Exercise objective: Your job with the data below is to output exactly the lines from the one holding "ready c -> cent_ok" down to the one holding "assert (Hset : forall", both included, and no others.

##########

(** Take a run of a sequence apart. *)
Ltac inv_M := repeat match goal with
  | H : mbind _ _ _ = Some _ |- _ => apply M_bind_inv in H as (? & ? & ? & H)
  | H : liftM _ _ = Some _ |- _ => apply liftM_inv in H as [? ->]
  | H : mret _ _ = Some _ |- _ => injection H as <- <-
  | x : (_ * _)%type |- _ => destruct x
  | H : context [if ?b then _ else _] |- _ => destruct b eqn:?; try discriminate H
  end.

Section Ext.
Context {P : Platform}.

Lemma no_ext_set c i v c' : rrarr_set c i v = Some c' -> no_ext c -> no_ext c'.
Proof.
  unfold rrarr_set, no_ext. destruct (body c) as [|rrmu rrext]; [done|]. intros H Hn. destruct rrext as [e|]; [done|].
  destruct (i <? NRRMU); [|done]. destruct (decide (i < length rrmu)); [|done]. by injection H as <-.
Qed.

Lemma no_ext_add_rrset c idx ttl ts fl s r s' :
  add_cent_rrset_by_index c idx ttl ts fl s = Some (r, s') -> idx < NRRMU -> no_ext c -> no_ext r.2.
Proof.
  unfold add_cent_rrset_by_index. intros H Hi Hn. apply M_bind_inv in H as (c1 & s1 & H1 & H).
  assert (Hn1 : no_ext c1).
  { destruct (tst (flags c) DF_NEGATIVE); [|by injection H1 as <- <-]. destruct (body c) eqn:Hb; [|discriminate H1]. inv_M. done. }
  apply M_bind_inv in H as (o & s2 & H2 & H). unfold rrset_slot in H2. destruct (idx <? NRRMU) eqn:E; boolp; [|lia].
  injection H2 as <- <-. apply M_bind_inv in H as ([] & s3 & _ & H); apply M_bind_inv in H as (c2 & s4 & H2 & H);
    apply liftM_inv in H2 as [H2 ->]; injection H as <- <-; by eapply no_ext_set in H2.
Qed.

Lemma no_ext_add_rr c tp ttl ts fl d s r s' :
  add_cent_rr c tp ttl ts fl d s = Some (r, s') -> type_idx tp < NRRMU -> no_ext c -> no_ext r.2.
Proof.
  unfold add_cent_rr. intros H Hi Hn. destruct (tst (flags c) DF_LOCAL && negb (tst fl CF_LOCAL)); [by injection H as <- <-|].
  destruct ((0 <=? tp - T_MIN)%Z && (tp - T_MIN <? Z.of_nat T_NUM)%Z); [|discriminate H].
  apply M_bind_inv in H as (idx & s1 & H1 & H). apply liftM_inv in H1 as [H1 ->].
  assert (Hidx : idx < NRRMU) by (unfold type_idx in Hi; by rewrite H1 in Hi). destruct (idx <? NRRTOT); [|discriminate H].
  apply M_bind_inv in H as (o & s1 & H2 & H). apply liftM_inv in H2 as [_ ->].
  apply M_bind_inv in H as ([c1 found] & s1 & H2 & H).
  assert (Hn1 : no_ext c1).
  { destruct o as [rs|]; [|by injection H2 as <- <- <-]. apply M_bind_inv in H2 as (c2 & s2 & H3 & H2).
    apply liftM_inv in H3 as [H3 ->]. injection H2 as <- _ <-. by eapply no_ext_set. }
  destruct found as [rtail|]; [|by injection H as <- <-]. apply M_bind_inv in H as ([[ok c2] rt2] & s2 & H3 & H).
  injection H as <- <-. cbn [snd]. unfold add_cent_rr_int in H3. apply M_bind_inv in H3 as (rr & s3 & _ & H3).
  destruct rr as [rr|]; [|by injection H3 as <- <- <- <-]. apply M_bind_inv in H3 as ([ok3 c3] & s4 & H4 & H3).
  assert (Hn3 : no_ext c3).
  { destruct rtail; [by injection H4 as <- <- <-|]. apply M_bind_inv in H4 as (o3 & s5 & H5 & H4). apply liftM_inv in H5 as [_ ->].
    destruct o3; [by injection H4 as <- <- <-|]. by apply no_ext_add_rrset in H4. }
  destruct ok3; [|by injection H3 as <- <- <- <-]. clear H2 H4. inv_M.
  match goal with H : rrarr_set _ _ _ = Some _ |- _ => exact (no_ext_set _ _ _ _ H Hn3) end.
Qed.
End Ext.

(** ** Steps that succeed *)

Section Exact.
Context {P : Platform}.

(** With enough memory the step has a result. *)
Definition succeeds {A} (s : cache) (Q : A -> Prop) (r : stop + A) (s' : cache) : Prop :=
  mem_only s s' /\ plenty s' /\ exists a, r = inr a /\ Q a.

Lemma exact_try {A B} (m : M (stop + A)) (k : A -> M (stop + B)) s Q Q' :
  runs m s (succeeds s Q) -> (forall a s', plenty s' -> Q a -> runs (k a) s' (succeeds s' Q')) -> runs (tryM m k) s (succeeds s Q').
Proof.
  intros Hm Hk. apply runs_try. eapply runs_weaken; [exact Hm|]. cbn beta. intros r s' (Hs & Hp & a & -> & Ha).
  eapply runs_weaken; [by apply Hk|]. cbn beta. intros r s'' (Hs' & Hp' & Hr). split; [by eapply mem_only_trans|done].
Qed.

Lemma exact_go {A} (a : A) s (Q : A -> Prop) : plenty s -> Q a -> runs (go a) s (succeeds s Q).
Proof. intros Hp H. apply runs_ret. split; [auto with pdnsd|]. split; [done|by exists a]. Qed.

Lemma exact_need {A} e (o : option A) a s (Q : A -> Prop) : plenty s -> o = Some a -> Q a -> runs (need e o) s (succeeds s Q).
Proof. intros Hp -> H. by apply exact_go. Qed.

Lemma exact_run {A B} (m : M A) (k : A -> M (stop + B)) s (R : A -> Prop) Q :
  runs m s (fun a s' => mem_only s s' /\ plenty s' /\ R a) -> (forall a s', plenty s' -> R a -> runs (k a) s' (succeeds s' Q)) ->
  runs (mbind k m) s (succeeds s Q).
Proof.
  intros Hm Hk. apply runs_bind. eapply runs_weaken; [exact Hm|]. cbn beta. intros a s' (Hs & Hp & H).
  eapply runs_weaken; [by apply Hk|]. cbn beta. intros r s'' (Hs' & Hp' & Hr). split; [by eapply mem_only_trans|done].
Qed.

Lemma exact_malloc {B} (k : bool -> M (stop + B)) s Q :
  plenty s -> (forall s', plenty s' -> runs (k true) s' (succeeds s' Q)) -> runs (mbind k malloc) s (succeeds s Q).
Proof.
  intros Hp Hk. eapply (exact_run _ _ _ (fun b => b = true)).
  - eapply runs_weaken; [by apply runs_malloc_plenty|]. cbn beta. intros b s' (-> & ? & ?). done.
  - intros b s' Hp' ->. by apply Hk.
Qed.

(** ** Sets *)

(** Records are added unless they are there. *)
Definition add_once (l : list (list Z)) (d : list Z) : list (list Z) := if decide (d ∈ l) then l else l ++ [d].
Definition once (l : list (list Z)) : list (list Z) := fold_left add_once l [].

(** [ce'] is [ce] with the set [rs] at [idx]. *)
Definition built (ce ce' : dns_cent) (idx : nat) (rs : rr_set) : Prop :=
  loose ce' /\ keeps ce ce' /\ flags ce' = flags ce /\ is_neg ce' = false /\ slot ce' idx = Some rs /\
  (forall j, j <> idx -> slot ce' j = slot ce j) /\ (idx < NRRMU -> no_ext ce -> no_ext ce').

Lemma built_trans ce ce1 ce2 idx rs rs' : built ce ce1 idx rs -> built ce1 ce2 idx rs' -> built ce ce2 idx rs'.
Proof.
  intros (_ & Hk & Hf & _ & _ & Ho & He) (Hl & Hk' & Hf' & Hn & Hs & Ho' & He'). unfold built.
  splits; [done|by eapply keeps_trans|congruence|done|done| |auto]. intros j Hj. by rewrite Ho', Ho.
Qed.

(** What becomes of the records of a set that is read into an entry with these flags. *)
Definition taken (ceflags fl : Z) (rrs : list (list Z)) (d : list Z) : list (list Z) :=
  if tst ceflags DF_LOCAL && negb (tst fl CF_LOCAL) then rrs else add_once rrs d.

Lemma exact_add_rr ce tp ttl ts fl d s rs :
  loose ce -> not_cached_type tp = false -> slot ce (type_idx tp) = Some rs -> rs_ttl rs = ttl -> plenty s ->
  runs (add_cent_rr ce tp ttl ts fl d) s (fun r s' => mem_only s s' /\ plenty s' /\
    r.1 = true /\ built ce r.2 (type_idx tp) (rs_set_rrs (taken (flags ce) fl (rs_rrs rs) d) rs)).
Proof.
  intros [Hok Hl] Ht Hsl Httl Hp. set (idx := type_idx tp) in *. destruct (slot_lt ce idx rs) as [_ Hneg]; [apply Hok|done|].
  destruct (runs_add_cent_rr ce tp ttl ts fl d s Hok (Hl None) Ht) as (r & s' & Hrun & Hm & Hpl & Hok' & Hk & Hfl & Hn & Hln & _ & Ho & Hr).
  exists r, s'. split; [done|]. destruct (Hpl Hp) as [Hr1 Hp']. splits; [done|done|done|]. fold idx in Ho, Hr.
  specialize (Hn Hneg). assert (Hflags : flags r.2 = flags ce) by (apply flags_same; [apply Hok|apply Hok'|congruence|done]).
  assert (Hslot : slot r.2 idx = Some (rs_set_rrs (taken (flags ce) fl (rs_rrs rs) d) rs)).
  { unfold taken. destruct (tst (flags ce) DF_LOCAL && negb (tst fl CF_LOCAL)).
    - subst r. cbn [snd]. rewrite Hsl. by destruct rs.
    - destruct Hr as (Hrec & Hold & _). destruct (Hold rs Hsl) as (rs' & Hs' & Et & Ets & Ef & El). rewrite Hs'. f_equal.
      unfold rrs_at in Hrec. rewrite Hs', Hsl in Hrec. cbn [from_option] in Hrec. destruct rs as [a b c e l], rs' as [a' b' c' e' l'].
      unfold rs_set_rrs. cbn in *. subst. rewrite Z.min_id. f_equal. unfold add_once.
      destruct (decide (d ∈ l)); [rewrite bool_decide_false by tauto; by rewrite app_nil_r|by rewrite bool_decide_true by tauto]. }
  unfold built. splits; try done.
  - split; [done|]. intros [j|]; [|done]. destruct (decide (j = idx)) as [->|Hj].
    + specialize (Hl (Some idx)). unfold lent_of in *. rewrite Hslot. rewrite Hsl in Hl. exact Hl.
    + specialize (Hl (Some j)). unfold lent_of in *. by rewrite Ho.
  - intros Hi He. by eapply no_ext_add_rr.
Qed.

Lemma exact_read_rr sh ce data rr f s rs :
  loose ce -> not_cached_type (sh_tp sh) = false -> slot ce (type_idx (sh_tp sh)) = Some rs -> rs_ttl rs = sh_ttl sh -> plenty s ->
  fits_u 2 (Z.of_nat (length rr)) ->
  runs (read_rr sh ce data (enc_rr rr ++ f)) s (succeeds s (fun '(ce', data', f') => f' = f /\
    built ce ce' (type_idx (sh_tp sh)) (rs_set_rrs (taken (flags ce) (sh_flags sh) (rs_rrs rs) rr) rs))).
Proof.
  intros Hce Ht Hsl Httl Hp Hfit. unfold read_rr, enc_rr. rewrite <- app_assoc.
  eapply exact_try; [eapply exact_need; [done|exact (fread_struct_app {| rdlen := Z.of_nat (length rr) |} _ Hfit)|apply eq_refl]|].
  intros x s1 Hp1 <-. cbv beta iota zeta. cbn [rdlen].
  rewrite Nat2Z.id. eapply (exact_try _ _ _ (fun data => length rr <= length data)).
  { destruct (length data <? length rr) eqn:E; boolp; [|by apply exact_go].
    apply exact_malloc; [done|]. intros s2 Hp2. apply exact_go; [done|]. rewrite length_app, length_replicate. lia. }
  clear data. intros data s2 Hp2 Hd.
  eapply (exact_try _ _ _ (fun x => x.2 = f /\ length rr <= length x.1 /\ take (length rr) x.1 = rr)).
  { destruct (length rr =? 0) eqn:E; boolp.
    - apply exact_go; [done|]. cbn [fst snd]. destruct rr; [|done]. splits; [done|cbn; lia|done].
    - eapply exact_try; [eapply exact_need; [done|apply fread_app|apply eq_refl]|]. intros x s3 Hp3 <-. cbv beta iota.
      pose proof (wr_bytes_app_mid rr [] data Hd) as Hw. cbn [app length] in Hw. run_lift; [exact Hw|].
      apply exact_go; [done|]. cbn [fst snd]. splits; [done|rewrite length_app; lia|by rewrite take_app_length]. }
  intros [d' f2] s3 Hp3 (E & Hd' & Htk). cbn [fst snd] in *. subst f2. run_lift; [unfold rd_bytes; by rewrite decide_True by lia|].
  rewrite drop_0, Htk. eapply exact_run; [by eapply exact_add_rr|]. intros [ok ce'] s4 Hp4 [Hok Hb]. cbn [fst snd] in *. subst ok.
  by apply exact_go.
Qed.

Lemma exact_read_rrs sh rrs : forall ce data f s rs,
  loose ce -> not_cached_type (sh_tp sh) = false -> slot ce (type_idx (sh_tp sh)) = Some rs -> rs_ttl rs = sh_ttl sh -> plenty s ->
  Forall (fun rr => fits_u 2 (Z.of_nat (length rr))) rrs -> rrs <> [] ->
  runs (read_rrs (length rrs) sh ce data (concat (enc_rr <$> rrs) ++ f)) s (succeeds s (fun '(ce', data', f') => f' = f /\
    built ce ce' (type_idx (sh_tp sh)) (rs_set_rrs (fold_left (taken (flags ce) (sh_flags sh)) rrs (rs_rrs rs)) rs))).
Proof.
  induction rrs as [|rr rrs IH]; intros ce data f s rs Hce Ht Hsl Httl Hp Hf Hne; [done|]. cbn [read_rrs length fmap list_fmap concat fold_left].
  apply Forall_cons in Hf as [Hr Hf]. rewrite <- app_assoc. eapply exact_try; [by eapply exact_read_rr|].
  intros [[ce1 d1] f1] s1 Hp1 [-> Hb]. pose proof Hb as (Hl1 & _ & Hfl & _ & Hs1 & _). destruct rrs as [|rr2 rrs].
  { cbn [length read_rrs fmap list_fmap concat fold_left app]. by apply exact_go. }
  eapply runs_weaken; [by eapply (IH ce1)|]. cbn beta. intros r s2 (Hm & Hp2 & [[ce2 d2] f2] & -> & -> & Hb2).
  split; [done|]. split; [done|]. eexists. split; [done|]. split; [done|].
  eapply built_trans; [exact Hb|]. rewrite Hfl in Hb2. exact Hb2.
Qed.
End Exact.
Lemma dlist_add_more ok l h it : represents l h -> small (total (l ++ [it])) -> exists a, dlist_add ok junk (Some h) it = Some a /\
  match a with Some h => represents (l ++ [it]) h | None => ok = false end.
Proof.
  intros (l0 & it0 & front & pad & rest & -> & Hc & Hb & Hd & Hl & Hz & Hlen) Hs. pose proof (item_size_bounds it) as Hit. pose proof W_pos. pose proof (total_nonneg l0) as Hn0.
  pose proof (item_size_bounds it0) as Hit0. pose proof (chain_snoc _ _ _ _ Hc Hb) as Hc'. set (front' := front ++ block (item_size it0) it0 pad) in *.
  assert (Et : total (l0 ++ [it0]) = (total l0 + item_size it0)%Z) by (rewrite total_app; cbn [total]; lia).
  assert (Ets : total ((l0 ++ [it0]) ++ [it]) = (total (l0 ++ [it0]) + item_size it)%Z) by (rewrite total_app; cbn [total]; lia). rewrite Ets in Hs.
  unfold dlist_add, dlist_grow. rewrite Hl, Hz, Hd, <- Et. rewrite (usize_small (total (l0 ++ [it0]))) by (unfold small in *; lia).
  assert (Ew : write_size (front ++ block 0 it0 pad ++ rest) (total l0) (item_size it0) = Some (front' ++ rest)).
  { unfold write_size, block. replace (Z.to_nat (total l0)) with (length front) by (pose proof (length_chain _ _ Hc); lia). rewrite <- app_assoc.
    rewrite wr_bytes_app_mid by (rewrite length_app, !length_le_bytes; lia). rewrite length_le_bytes, drop_app_length' by (by rewrite length_le_bytes).
    unfold front', block. by rewrite <- !app_assoc. }
  rewrite Ew. sbind. rewrite (usize_small (Z.of_nat (length it) + W)) by (unfold small in *; lia). fold (item_size it).
  rewrite (usize_small (total (l0 ++ [it0]) + item_size it)) by (unfold small in *; lia). cbn [dl_data].
  assert (Hlen' : Z.of_nat (length (front' ++ rest)) = chunks (total (l0 ++ [it0]))).
  { rewrite <- Hlen, Hd. unfold front', block. rewrite !length_app, !length_le_bytes. lia. }
  pose proof (chunks_bounds (total (l0 ++ [it0]) + item_size it)) as Hch.
  destruct (chunks (total (l0 ++ [it0])) <? total (l0 ++ [it0]) + item_size it)%Z eqn:Ec; boolp.
  - destruct ok; [|by eexists]. cbn [dl_data]. rewrite <- app_assoc. set (more := junk _).
    destruct (store_item (l0 ++ [it0]) front' (rest ++ more) it Hc') as (d1 & d2 & E1 & E2 & Hrep).
    { rewrite app_assoc, length_app. unfold more. rewrite Hjunk, Ets. lia. }
    rewrite E1. sbind. unfold dlist_last. cbn [dl_data dl_last dl_lastsz]. rewrite E2. sbind. by eexists.
  - cbn [dl_data]. destruct (store_item (l0 ++ [it0]) front' rest it Hc') as (d1 & d2 & E1 & E2 & Hrep).
    { rewrite Hlen', Ets. symmetry. apply chunks_same. lia. }
    rewrite E1. sbind. unfold dlist_last. cbn [dl_data dl_last dl_lastsz]. rewrite E2. sbind. by eexists.
Qed.

Lemma dlist_adds_more items l h : represents l h -> small (total (l ++ map snd items)) -> exists a, dlist_adds junk (Some h) items = Some a /\
  match a with Some h' => represents (l ++ map snd items) h' | None => false ∈ map fst items end.
Proof.
  revert l h. induction items as [|[ok it] items IH]; intros l h Hr Hs; cbn [dlist_adds map fst snd] in *.
  { exists (Some h). by rewrite app_nil_r. }
  rewrite (snoc_assoc l) in Hs. destruct (dlist_add_more ok l h it Hr) as (a & -> & Ha).
  { rewrite total_app in Hs. pose proof (total_nonneg (map snd items)). unfold small in *. lia. }
  sbind. destruct a as [h'|]; [|exists None; split; [done|]; subst; by constructor]. destruct (IH _ _ Ha Hs) as (a & -> & Ha'). exists a. split; [done|].
  destruct a; [|by constructor]. by rewrite (snoc_assoc l).
Qed.

(** *** Reading back *)

(** An item can be read at the reference, which is aligned. *)
Definition item_at (d : list Z) (it : list Z) (ref : Z) : Prop := rd_bytes d (Z.to_nat ref) (length it) = Some it /\ (ref mod W = 0)%Z.

Lemma item_at_block pre v it pad post : (Z.of_nat (length pre) mod W = 0)%Z -> item_at (pre ++ block v it pad ++ post) it (Z.of_nat (length pre) + W).
Proof.
  intros Hp. split.
  - unfold block. replace (pre ++ (le_bytes sizeof_long v ++ it ++ pad) ++ post) with ((pre ++ le_bytes sizeof_long v) ++ it ++ pad ++ post) by (by rewrite <- !app_assoc).
    replace (Z.to_nat _) with (length (pre ++ le_bytes sizeof_long v)) by (rewrite length_app, length_le_bytes; lia). apply rd_bytes_app.
  - pose proof W_pos. rewrite Z.add_mod, Hp, Z.mod_same by lia. done.
Qed.

Lemma next_block pre v it pad post : (0 <= v < 256 ^ W)%Z ->
  dlist_next (pre ++ block v it pad ++ post) (Z.of_nat (length pre) + W) = Some (if (v =? 0)%Z then None else Some (Z.of_nat (length pre) + W + v)%Z).
Proof.
  intros Hv. unfold dlist_next, read_size, block. replace (Z.to_nat (Z.of_nat (length pre) + W - W)) with (length pre) by lia. rewrite <- app_assoc.
  pose proof (rd_bytes_app pre (le_bytes sizeof_long v) ((it ++ pad) ++ post)) as E. rewrite length_le_bytes in E. rewrite E. sbind. rewrite le_value_bytes, Z.mod_small by done. done.
Qed.
(* ===== verification/ExecStages.v ===== *)
(** The single stages of the use of replies in Exec: what they need, and what they do to
    the entries, the cache and the list of name servers. *)
From S2P Require Import Prelude Names DnsName Compress RrTypes HashTab RrList Cent CentSpec Cache CacheInv CachePurge CacheAdd CacheOps.
From S2P Require Import Answer AnswerRr AnswerSet Query QueryDecode QuerySafe Reply ReplyData ReplySpec Exec.

Section Grow.
Context {P : Platform}.

(** ** The cache while records are added *)

(** Records that were not in the cache before satisfy [Q]. *)
Definition grown (Q : list Z -> Z -> list Z -> Prop) (c c' : cache) : Prop :=
  good_cache c' /\ insert_sort c' = true /\
  forall K e' tp d, abs c' !! K = Some e' -> d ∈ records e' tp ->
    (exists e, abs c !! K = Some e /\ d ∈ records e tp) \/ Q K tp d.

Lemma grown_refl Q c : ready c -> grown Q c c.
Proof. intros [Hg Hi]. unfold grown. splits; [done|done|]. intros K e tp d He Hd. left. by exists e. Qed.

Lemma grown_trans Q a b c : grown Q a b -> grown Q b c -> grown Q a c.
Proof.
  intros (_ & _ & H1) (Hg & Hi & H2). unfold grown. splits; [done|done|]. intros K e tp d He Hd.
  destruct (H2 K e tp d He Hd) as [(e2 & He2 & Hd2)|?]; [|by right]. by apply (H1 K e2 tp d).
Qed.

Lemma grown_weaken (Q Q' : list Z -> Z -> list Z -> Prop) c c' : (forall K tp d, Q K tp d -> Q' K tp d) -> grown Q c c' -> grown Q' c c'.
Proof.
  intros HQ (Hg & Hi & H). unfold grown. splits; [done|done|]. intros K e tp d He Hd.
  destruct (H K e tp d He Hd) as [?|?]; [by left|right; auto].
Qed.

Lemma grown_ready Q c c' : grown Q c c' -> ready c'.
Proof. intros (Hg & Hi & _). by split. Qed.

Lemma grown_mem Q a b c : mem_only a b -> grown Q b c -> grown Q a c.
Proof.
  intros Hm (Hg & Hi & H). assert (E : abs b = abs a) by (apply abs_same; by destruct Hm as [m ->]).
  unfold grown. splits; [done|done|]. intros K e tp d He Hd. rewrite <- E. by apply (H K e tp d).
Qed.

Lemma grown_of_mem Q c c' : ready c -> mem_only c c' -> grown Q c c'.
Proof. intros Hr Hm. eapply grown_mem; [exact Hm|]. apply grown_refl. by eapply ready_mem. Qed.

Lemma abs_shape c K e : inv c -> abs c !! K = Some e -> shape e.
Proof. intros Hi He. apply abs_spec in He as (id & x & Hx & _ & ->); [|done]. by apply strip_ok, (inv_cent c id). Qed.

(** The set of a type, as an element of the array. *)
Lemma getrrset_some e tp rs : shape e -> getrrset e tp = Some (Some rs) <->
  exists j, type_index tp = Some j /\ j < NRRTOT /\ slot e j = Some rs.
Proof.
  intros Hs. rewrite getrrset_slot by done. split.
  - intros [= H]. destruct (type_index tp) as [j|]; [|done]. cbn [mbind option_bind] in H.
    destruct (j <? NRRTOT) eqn:E; [|done]. boolp. by exists j.
  - intros (j & -> & Hj & Hsl). cbn [mbind option_bind]. bool_true (j <? NRRTOT). by rewrite Hsl.
Qed.

Lemma elem_of_records e tp d : d ∈ records e tp <-> exists rs, getrrset e tp = Some (Some rs) /\ d ∈ rs_rrs rs.
Proof.
  unfold records. split.
  - intros H. destruct (getrrset e tp) as [[rs|]|]; [by exists rs|by apply not_elem_of_nil in H..].
  - intros (rs & -> & H). done.
Qed.

(** Adding an entry whose data have the layout of their types. *)
Lemma runs_add_good now global c cent :
  ready c -> cent_ok cent -> entry_wire cent ->
  runs (add_cache now global cent) c (fun _ c' => grown (fun K tp d => K = key cent /\ d ∈ records cent tp) c c').
Proof.
  intros [[Hi Hw] Hs] Hok Hwc. destruct (cent_name cent Hok) as (N & HN & Hq). pose proof Hi as (_ & [m Hm] & _).
  eapply runs_weaken; [apply (runs_add_cache now global c m N cent); [done..|by left]|]. cbn beta. intros _ c' [(Hi' & _ & Hd & Hs' & _) _].
  pose proof (derived_abs c c' cent Hi Hi' Hd) as Hfrom.
  assert (Hset : forall K e' tp rs', abs c' !! K = Some e' -> getrrset e' tp = Some (Some rs') ->
    (exists e rs, abs c !! K = Some e /\ getrrset e tp = Some (Some rs) /\ rs_rrs rs' = rs_rrs rs) \/
    (K = key cent /\ exists rs, getrrset cent tp = Some (Some rs) /\ rs_rrs rs' = rs_rrs rs)).
  { intros K e' tp rs' He' Hg. apply getrrset_some in Hg as (j & Hj & Hlt & Hsl); [|by eapply abs_shape].
    destruct (Hfrom K e' j rs' He' Hsl) as [(e & rs & He & Hse & E)|(HK & rs & Hsc & E)].
    - left. exists e, rs. splits; [done| |done]. apply getrrset_some; [by eapply (abs_shape c)|by exists j].
    - right. split; [done|]. exists rs. split; [|done]. apply getrrset_some; [apply Hok|by exists j]. }
  unfold grown. splits; [split; [done|]|by apply Hs'|].
  - intros K e' He' tp rs' Hg. destruct (Hset K e' tp rs' He' Hg) as [(e & rs & He & Hge & E)|(_ & rs & Hgc & E)]; rewrite E;
      [by apply (Hw K e He tp)|by apply (Hwc tp)].
  - intros K e' tp d He' (rs' & Hg & Hin)%elem_of_records.
    destruct (Hset K e' tp rs' He' Hg) as [(e & rs & He & Hge & E)|(HK & rs & Hgc & E)]; rewrite E in Hin.
    + left. exists e. split; [done|]. apply elem_of_records. by exists rs.
    + right. split; [done|]. apply elem_of_records. by exists rs.
Qed.

(** ** Names of the server's domain *)

Definition wire_name (nm : list Z) (N : list (list Z)) : Prop := wf_name N /\ exists r, nm = enc_name N ++ r.

(** [D] is [N] or one of its ancestors. *)
Definition below (D N : list (list Z)) : Prop := exists P, name_eqi N (P ++ D).

(** What a server may tell something about. *)
Definition may_tell (st : query_stat) (N : list (list Z)) : Prop :=
  (N <> [] \/ qs_auth_serv st <> 2%Z) /\
  (qs_trusted st = true \/ forall d, qs_nsdomain st = Some d -> exists D, wire_name d D /\ below D N).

##########

Solution for this problem:
  ready c -> cent_ok cent -> entry_wire cent ->
  runs (add_cache now global cent) c (fun _ c' => grown (fun K tp d => K = key cent /\ d ∈ records cent tp) c c').
Proof.
  intros [[Hi Hw] Hs] Hok Hwc. destruct (cent_name cent Hok) as (N & HN & Hq). pose proof Hi as (_ & [m Hm] & _).
  eapply runs_weaken; [apply (runs_add_cache now global c m N cent); [done..|by left]|]. cbn beta. intros _ c' [(Hi' & _ & Hd & Hs' & _) _].
  pose proof (derived_abs c c' cent Hi Hi' Hd) as Hfrom.
  assert (Hset : forall K e' tp rs', abs c' !! K = Some e' -> getrrset e' tp = Some (Some rs') ->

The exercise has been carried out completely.